------ SUPPLIED MATERIAL

(** * Coffee Roasting Dashboard: the roast session of [app.py]

    [app.py] is a Streamlit script: every operator action re-runs it from
    top to bottom over the values kept in [st.session_state].  The script is
    embedded as a function from one run's widget values and clock readings to
    the next session state; the button handlers, the live temperature lookup
    and the statistics block are the functions it is composed of.

    Conventions.
    - A [datetime] is a number of microseconds ([Z]); a [timedelta] is the
      difference of two of them.
    - A Python float is the rational it stands for ([Q]), and arithmetic on
      floats is exact; where a float is printed, the digits are those of the
      nearest double ([Py.binary64]).
    - A pandas DataFrame is the list of its rows.
    - A raised exception is the left summand of [result].
    - Of what a run draws (charts, tables, metrics, tips) only the values of
      the statistics block are kept. *)

From Stdlib Require Import ZArith QArith Qround Qabs List String Bool Lia Lqa.
From Stdlib Require Import DecimalString.
Import ListNotations.

(** ** Python values *)

Module Py.

(** The exceptions the modelled lines can raise. *)
Inductive exn : Type :=
| TypeError
| IndexError
| InvalidParameter (parameter why : string).

Definition result (A : Type) : Type := (exn + A)%type.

------------

YOUR TASK: The answer must be the lines from the one containing "the statistics block are kept. *)" through the last line of the records, written out exactly; please include nothing more.

EXERCISE OUTPUT:
      the statistics block are kept. *)

From Stdlib Require Import ZArith QArith Qround Qabs List String Bool Lia Lqa.
From Stdlib Require Import DecimalString.
Import ListNotations.

(** ** Python values *)

Module Py.

(** The exceptions the modelled lines can raise. *)
Inductive exn : Type :=
| TypeError
| IndexError
| InvalidParameter (parameter why : string).

Definition result (A : Type) : Type := (exn + A)%type.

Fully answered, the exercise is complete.